Sticking with theme works too. If I’m writing a story set in space or on another world, I’ve gotten good mileage out of looking up early astronomers and scientists and nicking their names for characters – the sort of people who’ve got a crater or two on Mars named after them. It makes a fun easter-egg for knowledgeable readers too, and I definitely like an in-joke. (As readers of the Boiling Seas have either figured out already, or will do so in book 3…)
But there is another way to get names. The way that I got most of my secondary character names for years. I would labour for a long time getting my protagonists just right, but when it came to background characters and one-scene wonders, I had a foolproof method.

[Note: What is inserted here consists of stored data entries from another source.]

(* ===== verification/SlabHeap.v ===== *)
(** * The slab heap ([crates/slab_allocator])

    Seven slabs of fixed-size blocks over a buddy allocator.  The free blocks of a
    slab form a list whose links are stored in the blocks themselves, so the
    operations run on a memory of links.  The buddy allocator is a third-party
    crate: an interface with the documented behaviour as its laws. *)

From stdpp Require Import base decidable numbers list gmap sets functions.
From Stdlib Require Import ZArith Lia.
From S2P Require Import Prelude LinkedList.

Local Open Scope Z_scope.

(** ** Data *)

(** [core::alloc::Layout], and what the type guarantees of its values. *)
Record Layout : Type := { lsize : Z; lalign : Z }.
Definition layout_ok (l : Layout) : Prop :=
  0 ≤ lsize l ∧ (∃ k, 0 ≤ k < 63 ∧ lalign l = 2 ^ k) ∧ lsize l < 2 ^ 63.

#[export] Instance Layout_eq_dec : EqDecision Layout.
Proof. solve_decision. Defined.

(** [core::alloc::AllocError]. *)
Inductive CoreAllocError : Set := CoreAllocErr.

Definition SET_SIZE : Z := 64.
Definition MIN_HEAP_SIZE : Z := 0x8000.

Inductive HeapAllocator : Set :=
| Slab64Bytes | Slab128Bytes | Slab256Bytes | Slab512Bytes | Slab1024Bytes | Slab2048Bytes
| Slab4096Bytes | BuddyAllocator.

(** The slabs by their block size. *)
Inductive SlabIx : Set := S64 | S128 | S256 | S512 | S1024 | S2048 | S4096.
#[export] Instance SlabIx_eq_dec : EqDecision SlabIx.
Proof. solve_decision. Defined.

(** The memory: the field [next] of the [FreeBlock] at an address. *)
Abbreviation Links := (gmap Z (option Z)).

Record FreeBlockList : Type := { fbl_len : Z; fbl_head : option Z }.
Record Slab : Type := { free_block_list : FreeBlockList; total_blocks : Z }.

(** [buddy_system_allocator::Heap<32>]. *)
Class Buddy (B : Type) : Type := {
  buddy_new : B;
  buddy_init : Z → Z → B → B;
  buddy_add_to_heap : Z → Z → B → B;
  buddy_alloc : Layout → B → option Z * B;
  buddy_dealloc : Z → Layout → B → B;
  buddy_stats_total_bytes : B → Z;
  buddy_stats_alloc_actual : B → Z;
}.

Record Heap (B : Type) : Type := {
  slab_64_bytes : Slab;
  slab_128_bytes : Slab;
  slab_256_bytes : Slab;
  slab_512_bytes : Slab;
  slab_1024_bytes : Slab;
  slab_2048_bytes : Slab;
  slab_4096_bytes : Slab;
  buddy_allocator : B;
}.
Arguments Build_Heap {B}.
Arguments slab_64_bytes {B}.
Arguments slab_128_bytes {B}.
Arguments slab_256_bytes {B}.
Arguments slab_512_bytes {B}.
Arguments slab_1024_bytes {B}.
Arguments slab_2048_bytes {B}.
Arguments slab_4096_bytes {B}.
Arguments buddy_allocator {B}.

(** ** Free block lists ([slab.rs]) *)

Local Abbreviation LkM := (M Links NoError).

Definition fbl_new_empty : FreeBlockList := {| fbl_len := 0; fbl_head := None |}.
Definition fbl_is_empty (l : FreeBlockList) : bool := negb (bool_decide (is_Some (fbl_head l))).

Definition fbl_pop (l : FreeBlockList) : LkM (option Z * FreeBlockList) :=
  match fbl_head l with
  | Some node =>
      m ← get_state;
      next ← unwrap (m !! node);
      _ ← put_state (<[node := None]> m);
      mret (Some node, {| fbl_len := sub64 (fbl_len l) 1; fbl_head := next |})
  | None => mret (None, l)
  end.

Definition fbl_push (free_block : Z) (l : FreeBlockList) : LkM FreeBlockList :=
  _ ← modify (<[free_block := fbl_head l]>);
  mret {| fbl_len := add64 (fbl_len l) 1; fbl_head := Some free_block |}.

(** [for i in (0..n).rev()]. *)
Fixpoint fbl_fill (n : nat) (start_addr block_size : Z) (l : FreeBlockList) : LkM FreeBlockList :=
  match n with
  | O => mret l
  | S i =>
      l ← fbl_push (add64 start_addr (mul64 (Z.of_nat i) block_size)) l;
      fbl_fill i start_addr block_size l
  end.
Definition fbl_new (start_addr block_size num_of_blocks : Z) : LkM FreeBlockList :=
  fbl_fill (Z.to_nat num_of_blocks) start_addr block_size fbl_new_empty.

(** ** Slabs *)

Definition slab_new (BLK_SIZE start_addr slab_size : Z) : LkM Slab :=
  let num_of_blocks := slab_size / BLK_SIZE in
  l ← fbl_new start_addr BLK_SIZE num_of_blocks;
  mret {| free_block_list := l; total_blocks := num_of_blocks |}.

Definition used_blocks (s : Slab) : Z := sub64 (total_blocks s) (fbl_len (free_block_list s)).

(** [while let Some(block) = block_list.pop()]: once per block and once more. *)
Fixpoint slab_grow_loop (fuel : nat) (block_list l : FreeBlockList) : LkM FreeBlockList :=
  match fuel with
  | O => out_of_fuel
  | S fuel =>
      '(block, block_list) ← fbl_pop block_list;
      match block with
      | Some block => l ← fbl_push block l; slab_grow_loop fuel block_list l
      | None => mret l
      end
  end.
Definition slab_grow (BLK_SIZE start_addr slab_size : Z) (s : Slab) : LkM Slab :=
  let num_of_blocks := slab_size / BLK_SIZE in
  block_list ← fbl_new start_addr BLK_SIZE num_of_blocks;
  l ← slab_grow_loop (S (Z.to_nat num_of_blocks)) block_list (free_block_list s);
  mret {| free_block_list := l; total_blocks := add64 (total_blocks s) num_of_blocks |}.

Section heap.
Context {B : Type} `{Buddy B}.

(** A slab with the memory and the buddy allocator it is given. *)
Record SlabSt : Type := { ss_mem : Links; ss_slab : Slab; ss_buddy : B }.

(** The part of a state an operation of the lists or of the slab runs on. *)
Definition on_links {E A} (m : LkM A) : M SlabSt E A := λ st,
  let '(r, lk) := m (ss_mem st) in
  (match r with Ok a => Ok a | Err e => match e with end | Panic => Panic | OutOfFuel => OutOfFuel end,
   {| ss_mem := lk; ss_slab := ss_slab st; ss_buddy := ss_buddy st |}).
Definition set_ss_slab {E} (s : Slab) : M SlabSt E unit :=
  modify (λ st, {| ss_mem := ss_mem st; ss_slab := s; ss_buddy := ss_buddy st |}).
Definition set_free_list {E} (l : FreeBlockList) : M SlabSt E unit :=
  modify (λ st, {| ss_mem := ss_mem st;
                   ss_slab := {| free_block_list := l; total_blocks := total_blocks (ss_slab st) |};
                   ss_buddy := ss_buddy st |}).

Definition slab_pop : M SlabSt CoreAllocError (option Z) :=
  st ← get_state;
  '(b, l) ← on_links (fbl_pop (free_block_list (ss_slab st)));
  _ ← set_free_list l;
  mret b.

Definition slab_allocate (BLK_SIZE : Z) (_layout : Layout) : M SlabSt CoreAllocError Z :=
  b ← slab_pop;
  match b with
  | Some block => mret block
  | None =>
      let layout := {| lsize := mul64 SET_SIZE BLK_SIZE; lalign := 4096 |} in
      st ← get_state;
      let '(ptr, buddy) := buddy_alloc layout (ss_buddy st) in
      _ ← put_state {| ss_mem := ss_mem st; ss_slab := ss_slab st; ss_buddy := buddy |};
      match ptr with
      | Some ptr =>
          s ← on_links (slab_grow BLK_SIZE ptr (mul64 SET_SIZE BLK_SIZE) (ss_slab st));
          _ ← set_ss_slab s;
          b ← slab_pop;
          unwrap b
      | None => throw CoreAllocErr
      end
  end.

Definition slab_deallocate {E} (ptr : Z) : M SlabSt E unit :=
  st ← get_state;
  l ← on_links (fbl_push ptr (free_block_list (ss_slab st)));
  set_free_list l.

(** ** The heap ([lib.rs]) *)

(** The heap with the memory its blocks are in. *)
Record HeapSt : Type := { h_mem : Links; h_heap : Heap B }.

Definition slab_of (k : SlabIx) (h : Heap B) : Slab :=
  match k with
  | S64 => slab_64_bytes h | S128 => slab_128_bytes h | S256 => slab_256_bytes h
  | S512 => slab_512_bytes h | S1024 => slab_1024_bytes h | S2048 => slab_2048_bytes h
  | S4096 => slab_4096_bytes h
  end.
Definition set_slab (k : SlabIx) (s : Slab) (b : B) (h : Heap B) : Heap B :=
  let other j := if decide (j = k) then s else slab_of j h in
  Build_Heap (other S64) (other S128) (other S256) (other S512) (other S1024) (other S2048)
    (other S4096) b.
(** An operation of one slab of the heap, with the heap's buddy allocator. *)
Definition on_slab {A} (k : SlabIx) (m : M SlabSt CoreAllocError A) : M HeapSt CoreAllocError A :=
  λ st,
    let '(r, s) := m {| ss_mem := h_mem st; ss_slab := slab_of k (h_heap st);
                        ss_buddy := buddy_allocator (h_heap st) |} in
    (r, {| h_mem := ss_mem s; h_heap := set_slab k (ss_slab s) (ss_buddy s) (h_heap st) |}).
Definition on_buddy {E A} (f : B → A * B) : M HeapSt E A := λ st,
  let h := h_heap st in
  let '(r, b) := f (buddy_allocator h) in
  (Ok r, {| h_mem := h_mem st;
            h_heap := Build_Heap (slab_64_bytes h) (slab_128_bytes h) (slab_256_bytes h)
                        (slab_512_bytes h) (slab_1024_bytes h) (slab_2048_bytes h)
                        (slab_4096_bytes h) b |}).

(** [Heap::new] on the memory it is given. *)
Definition Heap_new (heap_start_addr heap_size : Z) : LkM (Heap B) :=
  _ ← assert_ (heap_start_addr mod 4096 =? 0);
  _ ← assert_ (MIN_HEAP_SIZE <=? heap_size);
  _ ← assert_ (heap_size mod MIN_HEAP_SIZE =? 0);
  s64 ← slab_new 64 0 0;
  s128 ← slab_new 128 0 0;
  s256 ← slab_new 256 0 0;
  s512 ← slab_new 512 0 0;
  s1024 ← slab_new 1024 0 0;
  s2048 ← slab_new 2048 0 0;
  s4096 ← slab_new 4096 0 0;
  mret (Build_Heap s64 s128 s256 s512 s1024 s2048 s4096
          (buddy_init heap_start_addr heap_size buddy_new)).

Definition Heap_add_memory (heap_start_addr heap_size : Z) : M HeapSt CoreAllocError unit :=
  _ ← assert_ (heap_start_addr mod 4096 =? 0);
  _ ← assert_ (heap_size mod 4096 =? 0);
  on_buddy (λ b, (tt, buddy_add_to_heap heap_start_addr (add64 heap_start_addr heap_size) b)).

(** [layout_to_allocator]. *)
Definition layout_to_allocator (layout : Layout) : HeapAllocator :=
  let fits n := ((lsize layout <=? n) && (lalign layout <=? n))%bool in
  if 4096 <? lsize layout then BuddyAllocator
  else if fits 64 then Slab64Bytes
  else if fits 128 then Slab128Bytes
  else if fits 256 then Slab256Bytes
  else if fits 512 then Slab512Bytes
  else if fits 1024 then Slab1024Bytes
  else if fits 2048 then Slab2048Bytes
  else Slab4096Bytes.

Definition Heap_allocate (layout : Layout) : M HeapSt CoreAllocError Z :=
  match layout_to_allocator layout with
  | Slab64Bytes => on_slab S64 (slab_allocate 64 layout)
  | Slab128Bytes => on_slab S128 (slab_allocate 128 layout)
  | Slab256Bytes => on_slab S256 (slab_allocate 256 layout)
  | Slab512Bytes => on_slab S512 (slab_allocate 512 layout)
  | Slab1024Bytes => on_slab S1024 (slab_allocate 1024 layout)
  | Slab2048Bytes => on_slab S2048 (slab_allocate 2048 layout)
  | Slab4096Bytes => on_slab S4096 (slab_allocate 4096 layout)
  | BuddyAllocator =>
      ptr ← on_buddy (buddy_alloc layout);
      match ptr with Some ptr => mret ptr | None => throw CoreAllocErr end
  end.

(** [NonNull::new(ptr).unwrap()] panics on the null pointer. *)
Definition Heap_deallocate (ptr : Z) (layout : Layout) : M HeapSt CoreAllocError unit :=
  match layout_to_allocator layout with
  | Slab64Bytes => on_slab S64 (slab_deallocate ptr)
  | Slab128Bytes => on_slab S128 (slab_deallocate ptr)
  | Slab256Bytes => on_slab S256 (slab_deallocate ptr)
  | Slab512Bytes => on_slab S512 (slab_deallocate ptr)
  | Slab1024Bytes => on_slab S1024 (slab_deallocate ptr)
  | Slab2048Bytes => on_slab S2048 (slab_deallocate ptr)
  | Slab4096Bytes => on_slab S4096 (slab_deallocate ptr)
  | BuddyAllocator =>
      _ ← assert_ (negb (ptr =? 0));
      on_buddy (λ b, (tt, buddy_dealloc ptr layout b))
  end.

Definition usable_size (layout : Layout) : Z * Z :=
  (lsize layout,
   match layout_to_allocator layout with
   | Slab64Bytes => 64 | Slab128Bytes => 128 | Slab256Bytes => 256 | Slab512Bytes => 512
   | Slab1024Bytes => 1024 | Slab2048Bytes => 2048 | Slab4096Bytes => 4096
   | BuddyAllocator => lsize layout
   end).

(** The statistics. *)
Definition heap_bytes (blocks : Slab → Z) (buddy : B → Z) (h : Heap B) : Z :=
  add64 (add64 (add64 (add64 (add64 (add64 (add64
    (mul64 (blocks (slab_64_bytes h)) 64)
    (mul64 (blocks (slab_128_bytes h)) 128))
    (mul64 (blocks (slab_256_bytes h)) 256))
    (mul64 (blocks (slab_512_bytes h)) 512))
    (mul64 (blocks (slab_1024_bytes h)) 1024))
    (mul64 (blocks (slab_2048_bytes h)) 2048))
    (mul64 (blocks (slab_4096_bytes h)) 4096))
    (buddy (buddy_allocator h)).
Definition heap_total_bytes (h : Heap B) : Z := heap_bytes total_blocks buddy_stats_total_bytes h.
Definition heap_used_bytes (h : Heap B) : Z := heap_bytes used_blocks buddy_stats_alloc_actual h.
Definition heap_available_bytes (h : Heap B) : Z := sub64 (heap_total_bytes h) (heap_used_bytes h).
End heap.
(** C3: The slab heap is safe.  Over any sequence of calls and client writes: live
    allocations do not overlap, lie in the memory given to the heap, and are
    aligned as their layout asks unless they are small with an alignment above
    4096; each slab counts its live blocks; no call of [allocate] and no
    deallocation of a live allocation panics or runs on. *)
Theorem slab_heap_safe rs st live :
  heap_reach rs st live →
  disjoint_list (region <$> live) ∧
  (∀ p l, (p, l) ∈ live →
     0 < p ∧ (∀ a, contains (region (p, l)) a → ∃ r, r ∈ rs ∧ contains r a) ∧
     (lalign l ≤ 4096 ∨ 4096 < lsize l → (lalign l | p))) ∧
  (∀ k, used_blocks (slab_of k (h_heap st)) =
          wrap 64 (Z.of_nat (length (filter (λ x, slab_ix x.2 = Some k) live)))) ∧
  (∀ l, layout_ok l → ∃ r st', Heap_allocate l st = (r, st') ∧
          (r = Err CoreAllocErr ∨ ∃ p, r = Ok p)) ∧
  (∀ p l, (p, l) ∈ live → ∃ st', Heap_deallocate p l st = (Ok tt, st')).
Proof.
  intros (gl&free&HI)%heap_reach_inv. split_and!.
  - by eapply live_disjoint.
  - intros p l. by eapply live_placed.
  - intros k. by eapply used_blocks_count.
  - intros l Hl. destruct (Heap_allocate_ok _ _ _ _ _ _ HI Hl) as (r&st'&?&?). naive_solver.
  - intros p l [live' Hp]%elem_of_Permutation. apply (heap_inv_perm _ _ _ _ _ _ Hp) in HI.
    destruct (Heap_deallocate_ok _ _ _ _ _ _ _ HI) as (st'&?&?&_). eauto.
Qed.
End reach.
(* ===== verification/GlobalAlloc.v ===== *)
(** * The global allocator ([modules/axalloc])

    Two levels: a byte allocator serves the allocations, and gets more memory from the
    page allocator when it has none left. *)

From Stdlib Require Import ZArith Lia.
From stdpp Require Import base decidable numbers gmap list.
From S2P Require Import Prelude LinkedList MemoryAddr SlabHeap SlabHeapProps PageAlloc ByteAlloc Vfs.

Local Open Scope Z_scope.

(** ** [GlobalAllocator] ([lib.rs]) *)

Definition ALLOC_MIN_HEAP_SIZE : Z := 0x8000.

(** [usize::next_power_of_two], which wraps to 0. *)
Definition next_power_of_two (x : Z) : Z := if 2 ^ 63 <? x then 0 else 2 ^ Z.log2_up x.

Section global.
Context {S A : Type} `{HBA : ByteAllocator S} `{HA : BitAlloc A}.

Record GlobalAllocator : Type := { balloc : S; palloc : BitmapPageAllocator A }.
Local Abbreviation GM := (M GlobalAllocator AllocError).

Definition global_new : GlobalAllocator := {| balloc := byte_new; palloc := pa_new |}.

(** The two locks. *)
Definition on_balloc {T} (m : M S AllocError T) : GM T := λ g,
  let '(r, b) := m (balloc g) in (r, {| balloc := b; palloc := palloc g |}).
Definition on_palloc {T} (m : M (BitmapPageAllocator A) AllocError T) : GM T := λ g,
  let '(r, p) := m (palloc g) in (r, {| balloc := balloc g; palloc := p |}).

Definition global_alloc_pages (num_pages align_pow2 : Z) : GM Z := on_palloc (pa_alloc_pages num_pages align_pow2).
Definition global_dealloc_pages (p num_pages : Z) : GM unit := on_palloc (pa_dealloc_pages p num_pages).

Definition unwrap_alloc {T} (m : GM T) : GM T := λ g, match m g with (Err _, g') => (Panic, g') | x => x end.
Definition global_init (start_vaddr size : Z) : GM unit :=
  _ ← assert_ (ALLOC_MIN_HEAP_SIZE <? size);
  let init_heap_size := ALLOC_MIN_HEAP_SIZE in
  _ ← on_palloc (pa_init start_vaddr size);
  heap_ptr ← unwrap_alloc (global_alloc_pages (init_heap_size / PAGE_SIZE) PAGE_SIZE);
  on_balloc (byte_init heap_ptr init_heap_size).
Definition global_add_memory (start_vaddr size : Z) : GM unit := on_balloc (byte_add_memory start_vaddr size).

(** [if let Ok(ptr) = balloc.alloc(layout)]. *)
Definition try_balloc (l : Layout) : GM (option Z) := λ g,
  match on_balloc (byte_alloc l) g with
  | (Ok p, g') => (Ok (Some p), g')
  | (Err _, g') => (Ok None, g')
  | (Panic, g') => (Panic, g')
  | (OutOfFuel, g') => (OutOfFuel, g')
  end.
Definition expand_size (old_size : Z) (l : Layout) : Z :=
  Z.max (next_power_of_two (Z.max old_size (lsize l))) PAGE_SIZE.
(** One turn of the loop without memory left. *)
Definition expand_heap (l : Layout) : GM unit :=
  old_size ← on_balloc byte_total_bytes;
  let size := expand_size old_size l in
  heap_ptr ← global_alloc_pages (size / PAGE_SIZE) PAGE_SIZE;
  on_balloc (byte_add_memory heap_ptr size).
Fixpoint global_alloc (fuel : nat) (l : Layout) : GM Z :=
  match fuel with
  | O => out_of_fuel
  | Datatypes.S fuel =>
      r ← try_balloc l;
      match r with
      | Some p => mret p
      | None => _ ← expand_heap l; global_alloc fuel l
      end
  end.
Definition global_dealloc (p : Z) (l : Layout) : GM unit := on_balloc (byte_dealloc p l).

(** The [GlobalAlloc] trait: [handle_alloc_error] does not return. *)
Definition GlobalAlloc_alloc (fuel : nat) (l : Layout) : GM Z := unwrap_alloc (global_alloc fuel l).
Definition GlobalAlloc_dealloc (p : Z) (l : Layout) : GM unit :=
  _ ← assert_ (negb (p =? 0)); global_dealloc p l.

(** ** [GlobalPage] ([page.rs]) *)

Record GlobalPage : Type := { page_start : Z; page_count : Z }.
(** The allocator and the bytes of the memory. *)
Record PageSt : Type := { ps_alloc : GlobalAllocator; ps_mem : gmap Z Z }.
Local Abbreviation PSM := (M PageSt AxError).

Definition alloc_err_to_ax_err (e : AllocError) : AxError :=
  match e with
  | AllocInvalidParam | AllocMemoryOverlap | AllocNotAllocated => InvalidInput
  | AllocNoMemory => NoMemory
  end.
Definition on_global {T} (m : GM T) : PSM T := λ s,
  let '(r, g) := m (ps_alloc s) in
  (match r with Ok x => Ok x | Err e => Err (alloc_err_to_ax_err e) | Panic => Panic | OutOfFuel => OutOfFuel end,
   {| ps_alloc := g; ps_mem := ps_mem s |}).

Definition GlobalPage_alloc : PSM GlobalPage :=
  vaddr ← on_global (global_alloc_pages 1 PAGE_SIZE); mret {| page_start := vaddr; page_count := 1 |}.
Definition GlobalPage_alloc_contiguous (num_pages align_pow2 : Z) : PSM GlobalPage :=
  vaddr ← on_global (global_alloc_pages num_pages align_pow2);
  mret {| page_start := vaddr; page_count := num_pages |}.
Definition GlobalPage_size (p : GlobalPage) : Z := mul64 (page_count p) PAGE_SIZE.
(** [core::ptr::write_bytes]. *)
Definition write_bytes (a byte n : Z) (m : gmap Z Z) : gmap Z Z :=
  foldr (λ i, <[i := byte]>) m (seqZ a n).
Definition GlobalPage_fill (p : GlobalPage) (byte : Z) : PSM unit :=
  modify (λ s, {| ps_alloc := ps_alloc s; ps_mem := write_bytes (page_start p) byte (GlobalPage_size p) (ps_mem s) |}).
Definition GlobalPage_zero (p : GlobalPage) : PSM unit := GlobalPage_fill p 0.
Definition GlobalPage_alloc_zero : PSM GlobalPage :=
  p ← GlobalPage_alloc; _ ← GlobalPage_zero p; mret p.
Definition GlobalPage_as_slice (p : GlobalPage) (m : gmap Z Z) : list (option Z) :=
  (m !!.) <$> seqZ (page_start p) (GlobalPage_size p).
Definition GlobalPage_drop (p : GlobalPage) : PSM unit :=
  on_global (global_dealloc_pages (page_start p) (page_count p)).
End global.
Arguments GlobalAllocator : clear implicits.
Arguments PageSt : clear implicits.

(** ** The size of an expansion *)

Lemma next_power_of_two_cases x :
  next_power_of_two x = 0 ∨ ∃ k, 0 ≤ k ∧ next_power_of_two x = 2 ^ k.
Proof. unfold next_power_of_two. split_ifs; [by left|right]. eexists. split; [apply Z.log2_up_nonneg|done]. Qed.

Lemma expand_size_ok old l : PAGE_SIZE ≤ expand_size old l ∧ expand_size old l mod PAGE_SIZE = 0.
Proof.
  unfold expand_size. split; [lia|]. destruct (next_power_of_two_cases (Z.max old (lsize l))) as [->|(k&Hk&->)]; [done|].
  destruct (decide (k ≤ 12)) as [Hle|Hgt].
  - rewrite Z.max_r; [done|]. change PAGE_SIZE with (2 ^ 12). apply Z.pow_le_mono_r; lia.
  - rewrite Z.max_l by (change PAGE_SIZE with (2 ^ 12); apply Z.pow_le_mono_r; lia).
    apply Z.mod_divide; [done|]. change PAGE_SIZE with (2 ^ 12). apply pow2_divide. lia.
Qed.

(** ** The invariant

    [lo] and [sz] are the memory of [init], [added] the regions of [add_memory], [live]
    the byte allocations and [pages] the page allocations of the clients.  The pages the
    byte allocator got are kept apart. *)

Section invariant.
Context {S A : Type} `{HBA : ByteAllocator S} `{HBS : !ByteAllocatorSpec S}.
Context `{HA : BitAlloc A} `{HAS : !BitAllocSpec A}.
Implicit Types (g : GlobalAllocator S A) (added pages : list (Z * Z)) (live : list (Z * Layout)).

Definition free_pages g : nat := size (bit_free (pa_inner (palloc g))).
Definition managed g : Z * Z := (pa_base (palloc g), pa_total_pages (palloc g) * PAGE_SIZE).

Record global_inv (lo sz : Z) g added live pages : Prop := {
  gi_split : ∃ bpages rs, pa_inv (palloc g) (bpages ++ pages) ∧ byte_reach rs (balloc g) live ∧
               rs ≡ₚ (page_region <$> bpages) ++ added;
  gi_added : Forall (disj (lo, sz)) added;
  gi_managed : subregion (managed g) (lo, sz);
}.

Lemma page_live_sub (s : BitmapPageAllocator A) x :
  page_live s x → subregion (page_region x) (pa_base s, pa_total_pages s * PAGE_SIZE).
Proof. intros (?&i&Hi&?&?&_). unfold subregion, page_region, PAGE_SIZE in *. cbn. lia. Qed.

Lemma page_live_aligned (s : BitmapPageAllocator A) pages x : pa_inv s pages → x ∈ pages → 0 < x.1 ∧ x.1 mod PAGE_SIZE = 0 ∧ 0 < x.2 ∧ x.1 + x.2 * PAGE_SIZE < 2 ^ 64.
Proof.
  intros HI Hx. pose proof (pv_live _ _ HI) as Hl. rewrite Forall_forall in Hl. destruct (Hl _ Hx) as (Hn&i&Hi&H0&Ht&_).
  pose proof (pv_base _ _ HI) as [Hb Hm]. pose proof (pv_end _ _ HI). rewrite Hi. split_and!; try done.
  - unfold PAGE_SIZE. lia.
  - rewrite Z.add_comm, Z.mod_add by done. done.
  - unfold PAGE_SIZE in *. lia.
Qed.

Because in the early days of my proper writing, I was a student. I was a history student. A history student with at least one or two essays on the go at all times; essays which required lots of reading, lots of books. My desk, therefore, was always home to at least one stack of at least seven or eight weighty historical tomes, most of which were secondary sources. Books on Ancient Rome, on medieval medicine, on satire and science-fiction and all sorts of other weird stuff. And on the spines of those books were the names of their authors.
And so when I was looking for a character name, I would glance up, pick a forename and surname at random from the stack, and that would do. Booksellers, map-makers, guards and whoever I needed – random names from the bibliography. It worked well – a wide range of secondary sources meant a wide range of nationalities too, which really helped make the world seem wider. And writing lots of essays meant a constant change-over of books, so I seldom had the same books twice. Even more significant characters got this method sometimes. Mikhail Siras, villain of The Blackbird and the Ghost? Nancy Siraisi, Medieval and Early Renaissance Medicine (1990).
While I’m glad I have an actual job and don’t have to write a massive essay every couple of weeks anymore, it is annoying to no longer have this handy and ever-changing resource. I have to actually think of names… or look at the credits in nearby film posters, or steal village names from maps, and things like that.
But I suppose in conclusion, the best source of names for writing is… names.
Probably didn’t need to write this whole thing out, did I?